What would you say to the world if you had the opportunity?
Well, if not to the world then at least to several thousand strangers. That’s the idea behind The Listserve – an email list where one person each day is randomly selected to send an email to everyone else.
I heard about it a few weeks ago on Google+ and signed up out of curiosity. It’s easy to think that the list will be populated by self-publicists, nutters and spam artists, all keen to get over a message or product that you’re almost certainly not interested in. And while everyone so far selected has been getting over a message, it’s usually a thoughtful and reasonable one, nearly always including some sort of tips for a better life – be it a recipe, inspiring quote or thoughtful story.
There have been very few sales pitches, religious preaching or attention-seeking stupidity, and I think that reflects well on humanity and is one of the reasons why the concept appeals to me. It reminds me of the idea of togetherness in diversity that came over in the marvellous YouTube film experiment Life in a Day (which I reviewed here).
One recent message from The Listserve contained a reflection on the concept itself, and I’ll let you read it in the poster’s own words:
I am an avid reader of The Listserve. I love the concept of the group and I love receiving each day’s email. So far I’ve learned so much from so many strangers – drink recipes with ingredients I would never have thought of, more information about bees and beekeeping than I ever thought I’d learn, the list goes on and on.
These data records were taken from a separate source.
(** The next stage of main, from a state in which it has not ended. *)
Lemma stage_inv l (ok : bool) m m' cfg cfg' d d' c w w' b b' cl r :
  process_inv l (mkProcess m cfg d c w b cl r) → (∀ n, m ≠ Exited n) →
  (if ok then (∀ n, m' = Exited n → n = 0%Z) else m' = Exited 1) →
  (∀ k e, opened_at m' = Some (k, e) → (steps_ok l + (if ok then 1 else 0))%nat = k ∧ d' = e) →
  m' ≠ LoadingConfig → (m' ≠ Exited 1 → ∃ x, loads = inr x ∧ cfg' = Some x) → ((5 ≤ steps_ok l)%nat → cfg' = cfg) →
  (w' = w ∧ b' = b ∨ (5 ≤ steps_ok l)%nat ∧ m' ≠ Exited 1) →
  (m' = Returning ∨ m' = Exited 0 → cl = true) → (m' = Exited 0 → d' = []) →
  (w' = w ∨ w' = Watching) → watched m' w' →
  process_inv (l ++ [MainStep ok]) (mkProcess m' cfg' d' c w' b' cl r).
Proof.
  intros [Hcfg Hrun Hop Hfail Hcl Hcan Hend Hex Hwat Hdr Hst] Hm Hm' Hop' Hl' Hcfg' Hkeep Hgo Hret Hd Hw Hwat'. cbn in *.
  assert (Hn : MainStep false ∉ l) by (intros Hx%Hfail; by eapply Hm).
  split; cbn; rewrite ?steps_ok_snoc; try done.
  - intros Hor. destruct Hgo as [[-> ->] | [? ?]]; [| split; [lia | by apply Hcfg']].
    destruct (Hrun Hor) as (? & x & ? & ->). split; [lia |]. exists x. by rewrite Hkeep.
  - intros k e He. destruct (Hop' k e He) as [? ?]. by destruct ok.
  - rewrite elem_of_app, list_elem_of_singleton. destruct ok.
    + split; [intros ->; by specialize (Hm' 1%Z eq_refl) | by intros [? | ?]].
    + split; [by right | done].
  - intros Hc. by apply told_snoc, Hcan.
  - destruct Hw as [-> | ->]; [done | by intros [? | ?]].
  - intros n ->. destruct ok; [left; by apply Hm' | right; by injection Hm'].
Qed.
(* ===== verification/LivePublisher.v ===== *)
(** The publisher keeps every task alive. *)

From S2P Require Import Prelude GoString GoJson GoError Proc Domain Db Pg Store Idempotency History Wf.
From S2P Require Import WfStore StoreSpec StoreSpec2 Service Worker Tokens World Queue Publisher Live.
From S2P Require Import LiveWorker.

Open Scope string_scope.

Lemma autocommit_cases {A} (s : stmt A) e w r w' :
  autocommit s e w = (r, w') →
  (w_db w' = w_db w ∧ ∃ err, r = inl err) ∨
  ∃ a n now, s e n now (w_db w) = inr (a, w_db w') ∧ (r = inr a ∨ ∃ err, r = inl err).
Proof.
  unfold autocommit. destruct (e_outcome e (w_tick w)); [| intros [= <- <-]; eauto |];
    destruct (s _ _ _ _) as [err | [a d]] eqn:Es; intros [= <- <-]; eauto; right; exists a; eauto 10.
Qed.

Section publisher.
Context `{ErrorTexts} `{PostgresLaws} `{RedisLaws}.
Context (rs : RedisStreams).

(** A publisher holds no message; it may have sent the event [o]. *)
Definition publisher_ghost (sent : list string) (seen : db) : ghost := mk_ghost [] [] sent seen.

(** An event that was read from the outbox. *)
Definition listed (seen : db) (event : OutboxEvent) : Prop :=
  ∃ row, outbox_events seen !! oe_ID event = Some row ∧ oe_PayloadJSON event = or_payload_json row.

(** What the publisher reads from a listed event, at any later time. *)
Lemma listed_payload w g Fh Fs Fo event p :
  ginv rs w g Fh Fs Fo → listed (g_seen g) event → unmarshal_payload (oe_PayloadJSON event) = Some p →
  uuid_in (oe_ID event) = inr (oe_ID event) ∧ payload_valid p = true ∧
  uuid_in (dp_TaskID p) = inr (dp_TaskID p) ∧
  ∃ row, outbox_events (contents w) !! oe_ID event = Some row ∧ or_aggregate_id row = dp_TaskID p.
Proof.
  intros (Hi & _ & _ & Hev) (row & Hrow & Hp) Hu. pose proof (iv_wf _ _ _ _ _ Hi) as Hwf.
  destruct (ev_outbox _ _ Hev _ _ Hrow) as (row' & Hrow' & [_ _ Hpay _ _ _ _]).
  destruct (wf_outbox _ Hwf _ _ Hrow') as [Hc [_ (t & Ht & Hdec)]].
  rewrite Hpay, <-Hp, Hu in Hdec. injection Hdec as ->. cbn.
  destruct (wf_tasks _ Hwf _ _ Ht) as [Hct [Hx _ _ Hh _ _ _ _ _ _]].
  split_and!; [done | | done | eauto].
  unfold payload_valid. cbn. rewrite !andb_true_iff. eauto with go.
Qed.

(** A message was added for the task of event [o]: the event may count as sent. *)
Lemma inv_add w w' Fh Fs Fo i v t o row sent :
  inv rs w Fh Fs Fo → contents w' = contents w →
  messages rs w !! i = None → messages rs w' = <[i := v]> (messages rs w) →
  message_for i v t → outbox_events (contents w) !! o = Some row → or_aggregate_id row = t →
  (sent = [] ∨ sent = [o]) → inv rs w' Fh Fs (sent ++ Fo)%list.
Proof.
  intros [Hwf Hh Hnd Hsp Hse Hal] Hcon Hnone Hadd Hfor Ho Ht Hsent. split; rewrite ?Hcon; try done.
  - intros m Hm. rewrite Hadd, lookup_insert_ne; [auto |]. intros ->. by rewrite Hh in Hnone.
  - intros o' [Ho' | ?]%elem_of_app; [| auto]. destruct Hsent as [-> | ->]; [by apply elem_of_nil in Ho' |].
    apply list_elem_of_singleton in Ho' as ->. eauto.
  - intros t' r Hr Hn. destruct (Hal t' r Hr Hn) as [? | [(o' & row' & Ho' & Hw & Hns) | (i' & v' & Hv & Hf & Hns)]].
    + by left.
    + destruct (decide (o' ∈ sent)) as [Hin | Hin].
      * assert (o' = o) as -> by (destruct Hsent as [-> | ->]; set_solver). simplify_eq.
        right; right. destruct Hw as [<- _]. exists i, v. rewrite Hadd, lookup_insert_eq. split_and!; [done | done |].
        intros Hs%Hsp. apply list_elem_of_fmap in Hs as (m & -> & Hm). by rewrite (Hh m Hm) in Hnone.
      * right; left. exists o', row'. rewrite Hcon. set_solver.
    + right; right. exists i', v'. rewrite Hadd, lookup_insert_ne by congruence. done.
Qed.

Lemma wp_dispatch seen event p :
  listed seen event → unmarshal_payload (oe_PayloadJSON event) = Some p →
  wp rs (DispatchTask rs (message_of_payload p)) (λ r g',
    match r with inl _ => g' = publisher_ghost [] seen | inr _ => g' = publisher_ghost [oe_ID event] seen end)
    (publisher_ghost [] seen).
Proof.
  intros Hl Hu. unfold DispatchTask. apply wp_bind. intros e w r w' Fh Fs Fo He Hg Heq.
  destruct (listed_payload w _ Fh Fs Fo event p Hg Hl Hu) as (Hc & Hval & Hct & row & Hrow & Hagg).
  assert (Hcon : contents w' = contents w) by (unfold redis_call in Heq; repeat case_match; by simplify_eq).
  assert (Hcases : (wd_redis w' = wd_redis w ∧ ∃ err, r = inl err) ∨
    ∃ i, messages rs w !! i = None ∧
      messages rs w' = <[i := {["payload" := RString (marshal_message (message_of_payload p))]}]> (messages rs w) ∧
      (r = inr i ∨ ∃ err, r = inl err)).
  { unfold redis_call in Heq. unfold messages.
    destruct (e_outcome e _); [destruct (XAdd _ _ _) as [err | [i st]] eqn:Ea | | destruct (XAdd _ _ _) as [err | [i st]] eqn:Ea];
      simplify_eq; try (left; by eauto); right; exists i; destruct (xadd_unacked _ _ _ _ _ (rs_group rs) Ea); eauto. }
  destruct Hcases as [[Hred [err ->]] | (i & Hnone & Hadd & Hr)].
  - exists (publisher_ghost [] seen). destruct Hg as (Hi & Ho & HF & Hev).
    destruct (inv_sound rs w w' _ _ _ Hi Hred) as [Hi' _]; [by rewrite Hcon |].
    split; [| by split; [apply moved_eq |]]. split_and!; [done | done | done | by rewrite Hcon].
  - destruct Hg as (Hi & Ho & HF & Hev).
    assert (Hfor : message_for i {["payload" := RString (marshal_message (message_of_payload p))]} (dp_TaskID p)).
    { exists (message_of_payload p). split; [| done]. apply decode_dispatched. by destruct p. }
    assert (Hadd' : ∀ sent, sent = [] ∨ sent = [oe_ID event] → ginv rs w' (publisher_ghost sent seen) Fh Fs Fo).
    { intros sent Hsent. split_and!; [| done | done | by rewrite Hcon]. cbn. by eapply (inv_add w w'). }
    destruct Hr as [-> | [err ->]].
    + exists (publisher_ghost [oe_ID event] seen). split_and!; [auto | by apply moved_eq | done].
    + exists (publisher_ghost [] seen). split_and!; [auto | by apply moved_eq | done].
Qed.

(** Marking a sent event: it was not counted on any more. *)
Lemma inv_mark w w' Fh Fs Fo o row row' :
  inv rs w Fh Fs (o :: Fo) → same_redis w w' → db_wf (contents w') →
  outbox_events (contents w) !! o = Some row →
  contents w' = set_outbox_events (<[o := row']> (outbox_events (contents w))) (contents w) →
  inv rs w' Fh Fs Fo.
Proof.
  intros [Hwf Hh Hnd Hsp Hse Hal] Hred Hwf' Ho Hcon.
  assert (Hm : messages rs w' = messages rs w) by (unfold messages; by rewrite Hred).
  split; rewrite ?Hm; try done.
  - intros o' Ho'. rewrite Hcon. cbn. destruct (decide (o = o')) as [<- | Hne];
      [rewrite lookup_insert_eq; eauto | rewrite lookup_insert_ne by done; apply Hse; set_solver].
  - rewrite Hcon. cbn. intros t r Hr Hn. destruct (Hal t r Hr Hn) as [? | [(o' & x & Ho' & Hw & Hns) | (i & v & ?)]].
    + by left.
    + right; left. exists o', x. apply not_elem_of_cons in Hns as [Hne Hns]. rewrite Hcon. cbn.
      by rewrite lookup_insert_ne.
    + right; right. exists i, v. by rewrite Hm.
Qed.

Lemma wp_mark seen event p :
  listed seen event → unmarshal_payload (oe_PayloadJSON event) = Some p →
  wp rs (on_db (MarkOutboxDispatched (oe_ID event))) (λ _ g', g' = publisher_ghost [] seen)
    (publisher_ghost [oe_ID event] seen).
Proof.
  intros Hl Hu. apply wp_db_call. intros e w r d Hok Hr w' Fh Fs Fo Hg.
  destruct (listed_payload w _ Fh Fs Fo event p Hg Hl Hu) as (Hc & _ & _ & row & Hrow & _).
  destruct Hg as (Hi & Ho & HF & Hev). pose proof (iv_wf _ _ _ _ _ Hi) as Hwf.
  exists (publisher_ghost [] seen). apply autocommit_cases in Hr as [[Hd [err ->]] | (a & n & now & Hs & _)].
  - assert (Hcw : contents w' = contents w) by done.
    split; [| by split; [apply moved_eq |]]. split_and!; [| done | done | by rewrite Hcw].
    assert (Hi' : inv rs w' Fh Fs (oe_ID event :: Fo)).
    { apply (inv_sound rs w w' _ _ _ Hi); [done |]. by rewrite Hcw. }
    apply (inv_drop rs w' [] Fh [] Fs [oe_ID event] Fo Hi'). by apply HF.
  - assert (Hwf' : db_wf (contents w')).
    { eapply update_outbox_wf; [| exact Hs | exact Hwf]. intros ? f [= <-] r0 k Hk. by split. }
    assert (Hev' : evolves (contents w) (contents w')) by by eapply mark_dispatched_evolves.
    split; [| split; [by split | done]]. split_and!; [| done | done | by etrans].
    unfold update_outbox in Hs. rewrite Hc in Hs. cbn [rbind] in Hs.
    fold (contents w) in Hs. rewrite Hrow in Hs. inv_res.
    eapply (inv_mark w w'); [exact Hi | done | exact Hwf' | exact Hrow |]. unfold contents at 1. cbn. done.
Qed.

Lemma wp_publish_event seen event :
  listed seen event →
  wp rs (publish_event rs event) (λ _ g', g' = publisher_ghost [] seen) (publisher_ghost [] seen).
Proof.
  intros Hl. unfold publish_event. destruct (unmarshal_payload (oe_PayloadJSON event)) as [p |] eqn:Hu.
  - apply wp_try. eapply wp_mono; [| by apply wp_dispatch]. intros [err | []] g' ->.
    + apply wp_try, wp_sound; [apply RecordOutboxFailure_sound | done].
    + by eapply wp_mark.
  - apply wp_try, wp_sound; [apply RecordOutboxFailure_sound | done].
Qed.

Lemma wp_publish_events seen events :
  Forall (listed seen) events → wp rs (publish_events rs events) (λ _ _, True) (publisher_ghost [] seen).
Proof.
  induction 1 as [| event events Hl Hls IH]; cbn [publish_events]; [done |]. apply wp_bind.
  eapply wp_mono; [| by apply wp_publish_event]. by intros [err | []] g' ->.
Qed.

(** The events a publisher lists are in the outbox, from then on. *)
Lemma wp_list limit seen :
  wp rs (on_db (ListPendingOutbox limit)) (λ r g',
    match r with
    | inl _ => True
    | inr events => ∃ seen', g' = publisher_ghost [] seen' ∧ Forall (listed seen') events
    end) (publisher_ghost [] seen).
Proof.
  apply wp_db_call. intros e w r d Hok Hr w' Fh Fs Fo (Hi & Ho & HF & Hev).
  assert (Hq : stmt_rel eq (select_pending_outbox limit)) by apply select_pending_outbox_same.
  assert (Hcw : contents w' = contents w).
  { apply autocommit_cases in Hr as [[? _] | (? & ? & ? & Hs & _)]; [done |]. symmetry. exact (Hq _ _ _ _ _ _ Hs). }
  exists (publisher_ghost [] (contents w')). split; [| split; [by apply moved_eq |]].
  - split_and!; [| done | done | done]. apply (inv_sound rs w w' _ _ _ Hi); [done |]. by rewrite Hcw.
  - destruct r as [| events]; [done |]. exists (contents w'). split; [done |].
    apply autocommit_cases in Hr as [[_ [? [=]]] | (a & n & now & Hs & [[= <-] | [? [=]]])].
    unfold select_pending_outbox in Hs. inv_res. apply Forall_fmap, Forall_take, Forall_forall.
    intros [o row] Hin%list_elem_of_In. apply elem_of_sort_by, list_elem_of_filter in Hin as [_ Hin%elem_of_map_to_list].
    exists row. rewrite Hcw. done.
Qed.

Lemma wp_publishOnce seen : wp rs (publishOnce rs) (λ _ _, True) (publisher_ghost [] seen).
Proof.
  unfold publishOnce. apply wp_bind, wp_sound; [apply EnqueueDueTaskRetries_sound |]. intros [err | count]; [done |].
  apply wp_bind. eapply wp_mono; [| apply wp_list]. intros [err | events] g'; [done |].
  intros (seen' & -> & Hl). by apply wp_publish_events.
Qed.

End publisher.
While I always hoped that one day I’d be selected to send out an email – I didn’t expect the time to come so soon. To me, the chance to email almost 20,000 people in countries ranging from Belarus to Cambodia to Lebanon to Nigeria is an incredible one. It’s the 21st century equivalent of being given a microphone to talk to a massive audience of people from around the world, people that you’d never normally meet. A really amazing opportunity, but also one with quite a bit of pressure. I have to be honest, when I received the email yesterday afternoon, I panicked. What could I possibly tell people that they didn’t already know? I’m 22 years old – how many incredible life experiences do I have that would be inspiring to 20,000 others?
The question obviously occurs: what would I write about if I was selected? You apparently get three days’ notice so there’s a little time to think of something, but I imagine those three days could fly by, especially if you are busy or away from your email for whatever reason.
The statistical likelihood is, of course, that you’ll probably never get a chance to write anything, as the odds of being selected are slim. Every day, though, you get the thoughtful contributions of those who have been. And that’s a lottery too – you never know where the next message will come from, what sort of people they will be, and what they will say. It’s an interesting demonstration of the little things in life which make people tick and which make it special.
I’d like to think I’d write something that people would appreciate reading, though despite there being very little “selling” so far I’m rather ashamed to confess I would struggle not to be tempted to mention my books past and forthcoming. I hope I’d resist though, and perhaps instead I’d talk about travelling in general, life in Scotland in these exciting times, or maybe Esperanto.
One feature of the internet is that (at least where there is no government restriction) you can very easily write what you like, as often as you like. It’s therefore too easy, thanks to the internet, to write quickly, often and without thought. But what if you were given a unique platform you’re highly unlikely to be given again, with only three days’ notice? What would you write?